The Marvel Cinematic Universe has dominated the box office and pop culture throughout its 15-year existence, but its grip on audiences may be slipping, as indicated by the performance of “The Marvels,” its latest release.
"The Marvels" brought in the lowest opening box office numbers in the franchise’s history, and half of the MCU’s more recent entries, after its hit “Avengers: Endgame,” landed in the bottom third of the revenue pile.
This underperformance probably has more to do with some viewers’ 'superhero fatigue' and aversion to diverse casts than with the movie itself.
Part of the audience has tuned out for the post-Endgame era of Marvel. Additionally, some reviewers targeted four of these latest movies — including “The Marvels” — for being too political due to their female and/or minority characters, despite this diversity being wholly beneficial throughout the film.
Regardless, “The Marvels” falls short of benchmarks beyond, and more important than, making money and pleasing everyone.
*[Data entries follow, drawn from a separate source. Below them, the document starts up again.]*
(** X3. When records match, [update_movie_rating_by_title] returns the
    responses of the updates that went through, in order, and None when
    there is none; it returns a list exactly when one update went
    through.  It sends one update for each record whose year is truthy. *)
Theorem update_by_title_aggregates :
  forall (fuel : nat) (title : string) (new_rating : float) (w : World S)
         (rs : list ScanResponse) (s1 : S) (ats : list attempt) (s2 : S),
    pages (Some title) None (store w) rs s1 ->
    List.length rs <= Datatypes.S fuel ->
    all_items rs <> [] ->
    updates title new_rating (all_items rs) s1 ats s2 ->
    (exists out,
        update_movie_rating_by_title fuel title new_rating w
        = (Ret (if nonempty (successes ats) then Some (successes ats) else None),
           typed out (stdin w)
             (served s2 (requests_of (Some title) None rs
                         ++ update_calls title new_rating (all_items rs)) w)))
    /\ ((exists response, In (Updated response) ats)
        <-> fst (update_movie_rating_by_title fuel title new_rating w)
            = Ret (Some (successes ats)))
    /\ List.length (update_calls title new_rating (all_items rs))
       = List.length (filter (fun it => truthy (get it "year")) (all_items rs)).
Proof.
  intros fuel title new_rating w rs s1 ats s2 Hp Hlen Hsome Hup.
  destruct (update_by_title_updates fuel title new_rating w rs s1 ats s2 Hp Hlen Hsome Hup)
    as (out & E).
  split; [exists out; exact E|]. split.
  - rewrite E. cbn [fst].
    assert (Hs : (exists response, In (Updated response) ats) <-> successes ats <> []).
    { clear. induction ats as [|a ats IH]; cbn.
      - split; [intros (r & []) | intros H; contradiction H; reflexivity].
      - destruct a as [|code message|response]; cbn.
        + rewrite <- IH. split; intros (r & H); exists r;
            [destruct H as [H|H]; [discriminate H | exact H] | right; exact H].
        + rewrite <- IH. split; intros (r & H); exists r;
            [destruct H as [H|H]; [discriminate H | exact H] | right; exact H].
        + split; [discriminate | intros _; exists response; left; reflexivity]. }
    rewrite Hs. destruct (successes ats) as [|r0 l]; cbn.
    + split; [intros H; contradiction H; reflexivity | discriminate].
    + split; [reflexivity | discriminate].
  - clear E. revert Hup. generalize (all_items rs) as items. clear.
    intros items Hup. induction Hup as [s | it rest s ats s' Hy Hrest IH
                  | it rest s r code message s1 ats s' Hy Hd Hu Hrest IH
                  | it rest s r response s1 ats s' Hy Hd Hu Hrest IH];
      unfold update_calls in *; cbn [flat_map filter]; try rewrite Hy;
      try rewrite length_app; try rewrite IH; try rewrite Hd; reflexivity.
Qed.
The movie follows Captain Marvel, Ms. Marvel and Monica Rambeau as their powers become entangled, causing them to switch places at inopportune times.
Together, they fight the leader of an alien race that is stealing natural resources from other planets to save her home world, which is on the brink of ecological destruction.
While this sounds like an interesting conflict that could comment on real-world issues of environmentalism, “The Marvels” simply isn’t that kind of movie — instead, it focuses on the friendship of its three protagonists and the ensuing humor.
The teenage Ms. Marvel and her family excel in these comedic moments, giving voice to characters that are both unique and relatable. Captain Marvel and Monica balance Ms. Marvel’s youthful excitement while still adding to the fun.